Cette nuit, mon fils m’a réveillé :
« - Papa, m’a-t-il chuchoté dans un sanglot, j’ai fait un cauchemar !
- N’aies pas peur mon chéri, nous sommes là, tu n’as rien à craindre sous la tente, ais-je marmonné dans un état second. Puis j’ai ajouté : racontes moi ce qui s’est passé. »
Nous étions dans un avion. Un long courrier survolant l’Europe, peu de temps après le décollage de Genève, en direction de Delhi. Mon fils coloriait sagement un dragon crachant de longues flammes sur un chevalier en armure en équilibre instable sur une monture qui n’en menait pas large. Ma femme somnolait devant une de ces comédies américaines qui ont le mérite de l’endormir au bout d’une heure de vol. Quant à moi, je buvais un café en laissant vagabonder mon regard sur les reliefs que nous survolions. Etait-ce les Carpates ou déjà le Caucase ? Un jour j’irais là-bas ! Je me voyais déjà parcourant ces terres de légende quand soudain le hublot s’ouvrit ! Je m’envolais alors en laissant s’éloigner l’appareil.

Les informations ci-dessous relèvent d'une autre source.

(* ===== verification/Prelude.v ===== *)
(** * A verification development for APME

    APME scans Ansible content, routes the findings to automatic fixes, AI
    proposals or manual review, asks the user, and writes the approved fixes back to the
    files.  This library models its core: the Python under [src/apme_engine/graph] and
    [src/apme_engine/remediation]; the engine daemon from an upload to the delivered
    result ([src/apme_engine/daemon]); the operations of the gateway
    ([src/apme_gateway]); and the suppressions of the command line.

    ** Parts, and the files that model them

    Foundations:
    - [Prelude] (this file): Python dictionaries as association lists in insertion
      order, a stable sort, the two shapes of worklist loop that the graph queries
      have with the fuel that suffices for them, and generic list lemmas.
    - [PyStr], [PyPath], [PyNum], [PyRe], [Sha256], [Sha1], [Yaml]: the [str] methods the sources
      use on Latin-1 text, POSIX paths, [int], floats, regular expressions with
      a matching relation, the hashes, YAML values with [repr] and [str]; PyYAML and
      ruamel.yaml (the latter behind [FormattedYAML]) are the class [YamlLib].
    - [Violation]: the dictionaries every component exchanges, rule ids, ledger keys,
      FQCN targets ([rule_ids.py], [transforms/M001_fqcn.py]).
    - [Severity] ([graph/severity.py]), [Naming] ([galaxy_proxy/naming.py]),
      [Sensitivity] ([graph/sensitivity.py], [graph/audit_metadata.py]).
    - [NxGraph]: the networkx interface as a class with its documented laws, and a list
      implementation that satisfies them.

    The content graph ([graph/content_graph.py]):
    - [ContentNode], [ContentGraph]: nodes with their typed
      fields, bounded history of snapshots and violation ledger; the graph object, whose
      mutating methods are functions from graph to graph.
    - [GraphLaws]: what the operations do to one node as a relation ([node_step]) and to
      the graph ([graph_steps]); every method is shown to be such a sequence of steps.
      [GraphProps] states the properties of the graph on top of it.
    - [GraphQueries]: the traversals (play scope, positional ancestors, containment).
    - [GraphSerial]: [to_dict], [from_dict] and the execution edges.
    - [ExecutionOrder]: [execution_successors], reachability along it and the order of
      the producers of runtime variables.

    From parsed definitions to the graph ([apme_engine/engine]):
    - [Definitions] ([engine/models.py], [engine/keyutil.py], the end of [Parser.run]): the
      classes the loader fills, their keys, [children_to_key], the merging of artifacts.
    - [GraphBuilder] ([engine/graph_builder.py]): every method of the builder;
      [BuilderLaws]: its operations as sequences of small steps; [BuilderProps],
      [PlayLayout], [BuilderTotal]: the properties; [BuilderSample]: sample projects.

    Variables ([graph/variable_provenance.py], [graph/variable_helpers.py]):
    - [MemoPaths]: the memoised recursion over the paths above a node that both sources
      use, with the relations "on every path" and "on some path" it decides.
    - [Provenance]: every method of the resolver; [ProvenanceProps]: its traversals;
      [Precedence]: which definition of a name wins.
    - [VariableHelpers]: the [no_log] queries, enclosing plays, references in templates.
    - [VariableRules] ([graph/rules]): L033, L034, L039, L093 and L110 as rules of
      [Scanner].

    Scanning and remediation:
    - [Noqa], [Scanner] ([graph/scanner.py], [graph/rule_base.py]): inline suppressions;
      scans, incremental rescans, expansion of the dirty set.
    - [Partition] ([remediation/partition.py], [remediation/registry.py]): routing.
    - [Remediation], [RemediationProps] ([remediation/graph_engine.py]): the convergence
      loop with its phases; [Splice]: the patches made from the graph.

    The engine daemon:
    - [Upload] ([daemon/engine_upload.py], the upload branch of [FixSession],
      [_accumulate_chunks], [chunked_fs.yield_scan_chunks]): files on their way in.
    - [ScanFindings], [ScanPipeline], [ScanProps] ([daemon/engine_server.py]): the scan
      pipeline, from the loaded project over the collections to install and the fan-out to
      the validators to the list of findings.
    - [VenvInstall], [VenvStore], [VenvProps], [VenvSteps] ([venv_manager/session.py],
      [venv_manager/venv_collections.py]): the environments the validators run in, one per
      session and core version, their installation with its fallbacks, warm hits, the cap,
      and the reaper.
    - [Session], [Deadline] ([daemon/session.py], [daemon/deadline.py], the supervision in
      [daemon/engine_server.py]): sessions, budgets, deadlines and stalls.
    - [Review], [ReviewProps] ([daemon/engine_server.py]): the handlers of a fix session
      from the remediation run over the two review gates and the AI triage to the result.
    - [ViolationConvert] ([daemon/violation_convert.py]): violations on the wire.
    - [Chunking] ([daemon/chunked_reporting.py], [grpc_reporting/servicer.py]): completion
      events on their way to the gateway.

    The gateway and the command line:
    - [OperationRegistry], [OperationProps] ([apme_gateway/operation_registry.py],
      [operation_types.py], handlers of [api/operation_router.py]): the operations in
      flight, their subscribers and approval gates; [ProjectLock]: the per-project lock.
    - [OperatorQueue] ([scan/operator_queue.py], [scan/driver.py]): the answers of
      operators and the loop that forwards them to the engine.
    - [ProposalGroups], [ProposalStore] ([proposals/grouping.py], [proposals/flush.py],
      [proposals/draft.py], [_persist_grouped_proposals] of [grpc_reporting/servicer.py]):
      the review units made of the violations of a scan, and the tables they live in, from
      the stubs of a live session over drafts and gate commits to the flush into the
      analytics; [ProposalProps] and [ProposalLive] hold the properties.
    - [Suppressions] ([fingerprint.py], [cli/_suppressions.py], [cli/suppress_cmd.py]).

    [Sample] holds concrete instances on which the witnesses evaluate.

    The parts interact as the code does: the engine ([Remediation]) partitions a batch
    ([Partition]), applies transforms and AI fixes to the graph ([ContentGraph]),
    expands and rescans the dirty nodes ([Scanner]), registers and resolves findings in
    the ledgers; [Review] runs the engine, offers what it staged, lets the graph carry out
    the decisions and delivers what [Splice] makes of the approved snapshots.

    ** What the theorems show

    - Graph: every sequence of operations keeps the node invariant and the topology; no
      finding is lost and statuses follow the transition diagram; approvals come from
      the approval operations only; exact effect of registering, resolving, approving
      and rejecting.  What [to_dict] writes, [from_dict] reads back: in the full form with
      snapshots and ledgers, in the slim form without.
    - Builder: every vertex of a built graph carries its node and no edge dangles; a play is
      laid out in the order Ansible runs it; notification edges are exact; data-flow edges
      come from producers only, and a node gets one from the last producer before it; the
      build ends on what the loader produces.  [BuilderProps.BuilderDemo] shows what goes
      wrong before and in it: eleven tasks out of order, playbooks mixed up by a blank in
      their path, role dependencies that get no edge, roles that are not found.
    - Queries: each traversal returns exactly the closure it stands for, on cyclic
      graphs too; play scope and positional ancestors are converses; the execution edges
      enter every mainline child once.
    - Variables: the search along execution successors and the walks to include
      boundaries are exact on every graph; producers are ordered by execution; the
      precedence that [resolve_variables] implements, which is not the documented one
      ([VariableRules.RulesDemo]); all-path and some-path queries mean what they say; the
      rules report exactly the tasks they describe, and L110 stays silent about a printed
      secret only when [no_log] covers every way to the task.
    - Scanner: an incremental rescan is the restriction of a full scan; expansion is
      exact and idempotent; suppression comments do what they say.
    - Engine: bounded passes and AI batches, every change rescanned, no finding lost,
      nothing decided on the user's behalf in an interactive run, AI snapshots never
      approved; the ledger agrees with the rescans.
    - Routing: a lossless split, safe tiers, consistent totals.
    - Splicing: bottom-up splicing equals a one-pass reference and writes approved
      snapshots only.
    - Review gates: decisions are carried out exactly, the first proposal of a node
      deciding it (after the consolidation of the second gate there is only one per node);
      delivered texts were approved; the report is the ledger; findings
      kept from the AI stay declined.  [ReviewProps.ReviewDemo] shows a session that
      delivers a declined AI text, because a rescan of it counts as deterministic
      ([Splice.Demo]), and one in which a finding on a play is in no report.
    - Scans: the returned findings are exactly what the validators answered, less silenced
      and disabled ones; a scan without a required validator, a collection or an agreed
      catalog returns nothing; large requests travel whole and within the limits.  The
      enforced mark of a rule has no effect, and a prefixed rule id does not switch a rule on.
    - Environments: what an installation reports is true and it ends after a bounded
      number of commands; an acquired environment serves the request and is found warm
      afterwards; acquiring disturbs nothing else; in every store that builds, kills and other
      calls can reach the cap holds and directories are complete or without a record
      ([VenvSteps]; the condition is that nothing is deleted or reaped during a build);
      the reaper is exact, and would remove a build in progress.
    - Sessions: capacity, uniqueness and expiry in every reachable store; budgets between
      their bounds; a stalled run is stopped within its window.
    - Uploads: paths stay below the root, cap checks are exact, chunking is invisible,
      a sealed upload is final; streams are reassembled to the event that was sent (in the
      typed mode without the violations nested in its report), in frames of bounded size.
      A violation that was converted for the wire survives another round trip, up to empty
      metadata.
    - Gateway: one operation per project and one pending gate in every reachable
      registry; delivery to slow subscribers; refused replays and second
      approvals; creation and reaping; mutual exclusion and progress of the project lock;
      waits for answers refine a bag and return a pending answer; fallbacks never approve.
      [OperationProps.Demo] shows the reaper evicting an operation whose pull request is
      being submitted.
    - Proposals: grouping is a partition by node and lane; outcomes are laid over the
      units exactly; every decision is counted once, under any interleaving of the
      statements of concurrent flushes and commits; flushes and gate commits are exact
      and idempotent; reviews are written once; re-emitted stubs disturb no row and
      abandoned drafts count nothing.  [ProposalProps.StoreDemo] shows a rebuild after
      which two approvals are counted again.
    - Suppressions and secrets: fingerprints survive edits of comments and blank lines,
      suppression is exact, redaction leaves no secret among the values, keeps keys and is
      stable.

    ** Fuel and bounds

    Loops over the graph carry fuel: one step per vertex, or per edge endpoint for the
    traversal that may push a vertex repeatedly.  The exactness theorems would be false
    if the fuel ever ran out.  The search for the context of a producer may take
    exponentially many steps in the number of vertices and edges; [iter2] allows for them
    with a linear exponent; the memoised recursions get one unit per state, as a
    state on the current path is not entered again.  The recursion of
    the graph builder into blocks needs as much fuel as they are nested; [BuilderTotal] shows
    that the build returns with it.  The convergence loop is bounded by the configured number
    of passes and needs no other fuel.  The scanners of [Noqa] recurse on the length of
    the line, the star of a regular expression on the length of the rest of the text.
    Python integers are unbounded; protocol fields are checked against 32 bits where the
    conversion can fail; float results are rounded to 53 bits in [PyNum].

    ** What is not modelled

    Loading projects from files, the rules but for those of [VariableRules]
    and the transforms (the
    models hold for arbitrary ones; a transform or rule is a function, and transforms do
    not raise), the prompts and clients of AI providers, the validators themselves, the Galaxy proxy server, the REST endpoints of the gateway and
    its database but for the proposal tables, the formatter, the rest of the command line and the
    front end, logging and progress texts, the text of unified diffs, and characters
    outside Latin-1. *)

From stdpp Require Import base list gmap strings relations sorting.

Il me fallut un moment avant de trouver comment me diriger dans cet élément que je ne connaissais pas. J’étais ballotté en tous sens et je me sentais chuter à une vitesse vertigineuse. D’abord ramassé en boule et orphelin de tous repères, je me raidis et me mis à descendre comme une flèche, tête en avant, pieds en l’air, bras le long du corps, bien décidé à ne pas trop trainer dans ces altitudes bien trop froides à mon goût. Parvenu à distance raisonnable des sommets j’ouvris les bras et me mis à décrire des cercles de plus en plus amples pour profiter du paysage. Comme je m’approchais de ma destination, je m’offrais encore le plaisir de longer de belles crêtes puis je planais un moment au dessus d’une vallée dont je suivais la rivière, longée par une petite route qui traversait un village. Je me posais alors à un kilomètre environ du bourg au milieu de cette route pour finir le chemin à pied quand soudain une voiture me renversa !
Et mon fils se rendormit.

Extrait de mon "Carnet de voyage au pays des rêves", projet en cours, inspiré par un cauchemar de mon fils, de mes propres rêves et de ceux de mon entourage, prétexte à faire évoluer un personnage comme bon me semble entre rêve, fiction et réalité.